Exercise description -> Please write out, exactly as given, every line of the entries below up to and including the line with "revert i j.".

Stored data entries ->
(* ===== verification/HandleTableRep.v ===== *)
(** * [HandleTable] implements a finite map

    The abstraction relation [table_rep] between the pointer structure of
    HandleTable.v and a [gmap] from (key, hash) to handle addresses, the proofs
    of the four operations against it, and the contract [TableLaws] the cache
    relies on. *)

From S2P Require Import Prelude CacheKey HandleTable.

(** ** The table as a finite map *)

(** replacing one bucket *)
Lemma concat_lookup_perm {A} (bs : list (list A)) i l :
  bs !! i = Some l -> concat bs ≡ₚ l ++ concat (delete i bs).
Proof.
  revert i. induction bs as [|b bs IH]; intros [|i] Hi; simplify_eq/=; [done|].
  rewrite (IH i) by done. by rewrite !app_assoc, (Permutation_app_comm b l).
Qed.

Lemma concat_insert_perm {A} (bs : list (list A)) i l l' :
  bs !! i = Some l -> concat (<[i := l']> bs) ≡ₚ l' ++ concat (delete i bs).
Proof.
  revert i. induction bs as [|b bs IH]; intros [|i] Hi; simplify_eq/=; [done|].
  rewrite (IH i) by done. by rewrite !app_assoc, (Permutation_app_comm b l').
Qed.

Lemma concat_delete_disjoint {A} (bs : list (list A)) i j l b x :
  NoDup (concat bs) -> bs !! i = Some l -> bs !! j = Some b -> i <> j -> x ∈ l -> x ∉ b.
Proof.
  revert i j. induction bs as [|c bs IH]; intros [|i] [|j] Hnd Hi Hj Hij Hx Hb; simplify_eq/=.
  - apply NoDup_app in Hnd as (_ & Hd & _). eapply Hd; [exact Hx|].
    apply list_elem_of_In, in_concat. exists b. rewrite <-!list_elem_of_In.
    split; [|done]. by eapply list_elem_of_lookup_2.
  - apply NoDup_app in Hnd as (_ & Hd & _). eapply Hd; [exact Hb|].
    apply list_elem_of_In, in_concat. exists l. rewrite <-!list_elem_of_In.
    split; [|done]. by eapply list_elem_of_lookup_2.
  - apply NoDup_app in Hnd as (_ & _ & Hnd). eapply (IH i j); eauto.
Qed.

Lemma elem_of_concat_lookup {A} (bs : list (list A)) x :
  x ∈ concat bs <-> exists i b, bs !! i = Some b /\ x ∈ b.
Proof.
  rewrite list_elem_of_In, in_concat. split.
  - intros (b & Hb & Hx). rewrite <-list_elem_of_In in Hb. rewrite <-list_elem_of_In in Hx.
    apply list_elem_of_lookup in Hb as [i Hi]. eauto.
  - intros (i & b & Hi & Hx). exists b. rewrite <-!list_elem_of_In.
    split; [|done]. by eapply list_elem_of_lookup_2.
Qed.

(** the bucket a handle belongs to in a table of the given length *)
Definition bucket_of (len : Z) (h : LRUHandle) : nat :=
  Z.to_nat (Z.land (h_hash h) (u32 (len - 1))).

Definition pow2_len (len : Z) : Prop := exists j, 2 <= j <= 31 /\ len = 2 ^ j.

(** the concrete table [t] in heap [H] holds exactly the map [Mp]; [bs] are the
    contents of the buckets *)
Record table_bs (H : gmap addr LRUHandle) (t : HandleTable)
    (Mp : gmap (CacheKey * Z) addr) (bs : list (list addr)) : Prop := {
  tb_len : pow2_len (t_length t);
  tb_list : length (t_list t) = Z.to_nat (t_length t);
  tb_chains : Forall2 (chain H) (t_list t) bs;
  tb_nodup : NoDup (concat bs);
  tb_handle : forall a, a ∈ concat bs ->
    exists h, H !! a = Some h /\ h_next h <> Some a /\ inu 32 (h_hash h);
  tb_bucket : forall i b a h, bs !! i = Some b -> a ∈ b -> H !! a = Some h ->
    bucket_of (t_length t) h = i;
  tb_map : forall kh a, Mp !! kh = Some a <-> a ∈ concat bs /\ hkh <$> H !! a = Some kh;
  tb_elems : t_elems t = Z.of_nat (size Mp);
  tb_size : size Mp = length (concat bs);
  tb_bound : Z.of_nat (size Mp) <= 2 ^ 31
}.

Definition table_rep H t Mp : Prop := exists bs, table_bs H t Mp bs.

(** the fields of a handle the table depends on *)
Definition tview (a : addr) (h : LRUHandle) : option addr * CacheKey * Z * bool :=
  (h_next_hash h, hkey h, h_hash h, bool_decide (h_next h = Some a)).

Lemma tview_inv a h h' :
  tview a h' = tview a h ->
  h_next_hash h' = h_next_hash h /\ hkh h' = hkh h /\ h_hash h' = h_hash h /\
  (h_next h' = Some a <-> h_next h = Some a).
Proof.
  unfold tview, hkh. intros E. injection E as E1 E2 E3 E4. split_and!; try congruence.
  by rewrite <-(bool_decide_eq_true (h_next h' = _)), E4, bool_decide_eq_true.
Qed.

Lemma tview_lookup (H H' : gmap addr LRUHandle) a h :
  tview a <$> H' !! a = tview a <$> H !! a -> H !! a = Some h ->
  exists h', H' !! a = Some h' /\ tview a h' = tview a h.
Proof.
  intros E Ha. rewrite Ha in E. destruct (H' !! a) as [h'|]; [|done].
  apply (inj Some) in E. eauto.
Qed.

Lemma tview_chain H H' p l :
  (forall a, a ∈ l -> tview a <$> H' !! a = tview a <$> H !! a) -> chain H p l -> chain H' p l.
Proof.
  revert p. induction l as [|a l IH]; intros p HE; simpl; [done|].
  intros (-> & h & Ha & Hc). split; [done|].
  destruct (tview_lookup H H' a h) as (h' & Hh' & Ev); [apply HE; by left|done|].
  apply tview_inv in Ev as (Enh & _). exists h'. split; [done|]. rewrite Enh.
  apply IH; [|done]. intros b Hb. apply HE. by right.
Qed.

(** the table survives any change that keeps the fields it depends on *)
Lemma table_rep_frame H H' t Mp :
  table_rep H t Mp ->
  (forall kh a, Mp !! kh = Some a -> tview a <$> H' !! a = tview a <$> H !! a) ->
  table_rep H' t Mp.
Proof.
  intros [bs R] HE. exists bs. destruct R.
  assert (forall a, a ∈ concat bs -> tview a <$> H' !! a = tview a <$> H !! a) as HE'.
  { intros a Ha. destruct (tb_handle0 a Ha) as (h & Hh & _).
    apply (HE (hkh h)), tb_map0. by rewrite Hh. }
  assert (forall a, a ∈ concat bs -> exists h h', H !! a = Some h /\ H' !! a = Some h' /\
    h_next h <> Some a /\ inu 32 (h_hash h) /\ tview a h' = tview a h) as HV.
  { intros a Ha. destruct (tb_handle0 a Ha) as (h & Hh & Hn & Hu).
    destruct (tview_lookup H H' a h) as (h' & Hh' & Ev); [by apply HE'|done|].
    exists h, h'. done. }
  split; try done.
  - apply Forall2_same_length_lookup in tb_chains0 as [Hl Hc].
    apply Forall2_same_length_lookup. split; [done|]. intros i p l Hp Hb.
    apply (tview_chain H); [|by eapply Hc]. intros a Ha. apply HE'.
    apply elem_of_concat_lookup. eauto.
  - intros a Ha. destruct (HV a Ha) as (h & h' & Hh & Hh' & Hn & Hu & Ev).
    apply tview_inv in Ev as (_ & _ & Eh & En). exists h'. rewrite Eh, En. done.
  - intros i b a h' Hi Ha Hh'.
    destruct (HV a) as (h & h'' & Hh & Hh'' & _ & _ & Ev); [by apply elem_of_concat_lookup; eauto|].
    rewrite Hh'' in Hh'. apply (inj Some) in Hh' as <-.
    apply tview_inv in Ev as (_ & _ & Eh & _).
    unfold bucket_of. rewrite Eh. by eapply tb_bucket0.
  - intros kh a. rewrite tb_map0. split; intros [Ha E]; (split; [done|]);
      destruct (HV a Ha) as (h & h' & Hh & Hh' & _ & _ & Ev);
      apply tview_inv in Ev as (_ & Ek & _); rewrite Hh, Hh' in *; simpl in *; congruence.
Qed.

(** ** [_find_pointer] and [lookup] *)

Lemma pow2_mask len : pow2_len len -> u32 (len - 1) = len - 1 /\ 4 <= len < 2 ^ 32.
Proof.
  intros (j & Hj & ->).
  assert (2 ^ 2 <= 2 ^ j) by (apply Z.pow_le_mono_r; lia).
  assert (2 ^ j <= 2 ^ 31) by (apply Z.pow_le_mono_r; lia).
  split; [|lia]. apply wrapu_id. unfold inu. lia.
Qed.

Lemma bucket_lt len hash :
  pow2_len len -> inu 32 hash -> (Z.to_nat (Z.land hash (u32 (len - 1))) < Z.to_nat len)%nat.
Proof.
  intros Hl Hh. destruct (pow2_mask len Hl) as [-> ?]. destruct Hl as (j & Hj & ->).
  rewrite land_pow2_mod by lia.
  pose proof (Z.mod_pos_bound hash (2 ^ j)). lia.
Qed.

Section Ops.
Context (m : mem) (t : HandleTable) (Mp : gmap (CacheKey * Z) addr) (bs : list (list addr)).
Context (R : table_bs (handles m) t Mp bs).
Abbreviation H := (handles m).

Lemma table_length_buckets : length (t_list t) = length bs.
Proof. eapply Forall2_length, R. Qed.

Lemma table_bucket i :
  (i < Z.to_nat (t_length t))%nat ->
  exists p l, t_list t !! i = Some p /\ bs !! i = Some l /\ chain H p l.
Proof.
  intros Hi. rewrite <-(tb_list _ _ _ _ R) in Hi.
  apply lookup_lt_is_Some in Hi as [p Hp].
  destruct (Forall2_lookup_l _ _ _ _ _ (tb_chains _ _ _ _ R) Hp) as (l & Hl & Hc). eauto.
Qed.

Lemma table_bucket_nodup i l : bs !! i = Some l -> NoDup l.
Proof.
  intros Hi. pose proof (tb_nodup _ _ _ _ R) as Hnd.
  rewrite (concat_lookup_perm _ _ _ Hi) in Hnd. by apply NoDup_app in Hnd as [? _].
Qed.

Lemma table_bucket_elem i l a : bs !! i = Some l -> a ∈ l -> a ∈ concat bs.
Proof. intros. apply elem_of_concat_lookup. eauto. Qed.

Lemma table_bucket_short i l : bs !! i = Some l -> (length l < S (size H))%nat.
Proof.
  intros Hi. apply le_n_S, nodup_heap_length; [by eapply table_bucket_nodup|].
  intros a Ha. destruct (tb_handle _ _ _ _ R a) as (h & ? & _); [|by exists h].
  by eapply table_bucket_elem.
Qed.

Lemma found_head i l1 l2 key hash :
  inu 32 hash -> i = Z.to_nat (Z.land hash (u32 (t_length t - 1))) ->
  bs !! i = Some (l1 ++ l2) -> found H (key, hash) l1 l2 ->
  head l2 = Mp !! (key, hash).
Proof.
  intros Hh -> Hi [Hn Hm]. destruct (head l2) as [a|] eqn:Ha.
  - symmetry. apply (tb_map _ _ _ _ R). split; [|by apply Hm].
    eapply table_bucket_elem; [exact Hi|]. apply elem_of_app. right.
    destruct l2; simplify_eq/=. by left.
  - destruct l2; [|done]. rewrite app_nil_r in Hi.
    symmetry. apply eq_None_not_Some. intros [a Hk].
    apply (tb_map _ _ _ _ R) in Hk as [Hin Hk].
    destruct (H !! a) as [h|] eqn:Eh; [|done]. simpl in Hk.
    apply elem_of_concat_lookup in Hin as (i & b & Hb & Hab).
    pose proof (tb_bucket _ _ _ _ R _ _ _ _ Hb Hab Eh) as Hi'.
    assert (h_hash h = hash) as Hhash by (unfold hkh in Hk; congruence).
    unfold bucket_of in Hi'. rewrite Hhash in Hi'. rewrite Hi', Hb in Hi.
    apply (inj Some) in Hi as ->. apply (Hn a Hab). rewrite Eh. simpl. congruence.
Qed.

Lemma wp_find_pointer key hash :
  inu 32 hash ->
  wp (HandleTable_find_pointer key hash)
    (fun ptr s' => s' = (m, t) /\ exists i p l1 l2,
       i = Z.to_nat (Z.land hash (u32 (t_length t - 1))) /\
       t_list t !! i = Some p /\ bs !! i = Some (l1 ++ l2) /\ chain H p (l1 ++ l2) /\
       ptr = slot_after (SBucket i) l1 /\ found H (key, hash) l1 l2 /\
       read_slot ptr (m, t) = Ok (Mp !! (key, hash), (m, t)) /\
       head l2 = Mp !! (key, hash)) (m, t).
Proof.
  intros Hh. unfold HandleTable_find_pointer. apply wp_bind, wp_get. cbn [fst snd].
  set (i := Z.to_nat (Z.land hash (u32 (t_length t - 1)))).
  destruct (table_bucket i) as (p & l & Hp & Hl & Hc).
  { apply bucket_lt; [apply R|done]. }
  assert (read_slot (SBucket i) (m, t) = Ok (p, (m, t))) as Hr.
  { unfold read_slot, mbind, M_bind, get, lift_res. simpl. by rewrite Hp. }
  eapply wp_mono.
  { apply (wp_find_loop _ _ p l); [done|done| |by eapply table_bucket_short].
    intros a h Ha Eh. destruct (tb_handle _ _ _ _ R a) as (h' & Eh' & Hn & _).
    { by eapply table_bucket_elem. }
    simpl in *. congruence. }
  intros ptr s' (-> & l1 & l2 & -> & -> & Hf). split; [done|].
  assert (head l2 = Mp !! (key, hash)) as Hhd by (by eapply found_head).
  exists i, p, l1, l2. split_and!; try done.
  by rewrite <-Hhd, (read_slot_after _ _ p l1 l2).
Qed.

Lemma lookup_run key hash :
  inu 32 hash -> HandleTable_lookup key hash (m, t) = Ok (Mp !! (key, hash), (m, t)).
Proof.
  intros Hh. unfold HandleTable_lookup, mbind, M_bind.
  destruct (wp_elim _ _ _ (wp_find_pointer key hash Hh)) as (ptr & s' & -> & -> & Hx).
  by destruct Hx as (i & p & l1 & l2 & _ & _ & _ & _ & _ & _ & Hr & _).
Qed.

Task response ->
(* ===== verification/HandleTableRep.v ===== *)
(** * [HandleTable] implements a finite map

    The abstraction relation [table_rep] between the pointer structure of
    HandleTable.v and a [gmap] from (key, hash) to handle addresses, the proofs
    of the four operations against it, and the contract [TableLaws] the cache
    relies on. *)

From S2P Require Import Prelude CacheKey HandleTable.

(** ** The table as a finite map *)

(** replacing one bucket *)
Lemma concat_lookup_perm {A} (bs : list (list A)) i l :
  bs !! i = Some l -> concat bs ≡ₚ l ++ concat (delete i bs).
Proof.
  revert i. induction bs as [|b bs IH]; intros [|i] Hi; simplify_eq/=; [done|].
  rewrite (IH i) by done. by rewrite !app_assoc, (Permutation_app_comm b l).
Qed.

Lemma concat_insert_perm {A} (bs : list (list A)) i l l' :
  bs !! i = Some l -> concat (<[i := l']> bs) ≡ₚ l' ++ concat (delete i bs).
Proof.
  revert i. induction bs as [|b bs IH]; intros [|i] Hi; simplify_eq/=; [done|].
  rewrite (IH i) by done. by rewrite !app_assoc, (Permutation_app_comm b l').
Qed.

Lemma concat_delete_disjoint {A} (bs : list (list A)) i j l b x :
  NoDup (concat bs) -> bs !! i = Some l -> bs !! j = Some b -> i <> j -> x ∈ l -> x ∉ b.
Proof.
  revert i j. induction bs as [|c bs IH]; intros [|i] [|j] Hnd Hi Hj Hij Hx Hb; simplify_eq/=.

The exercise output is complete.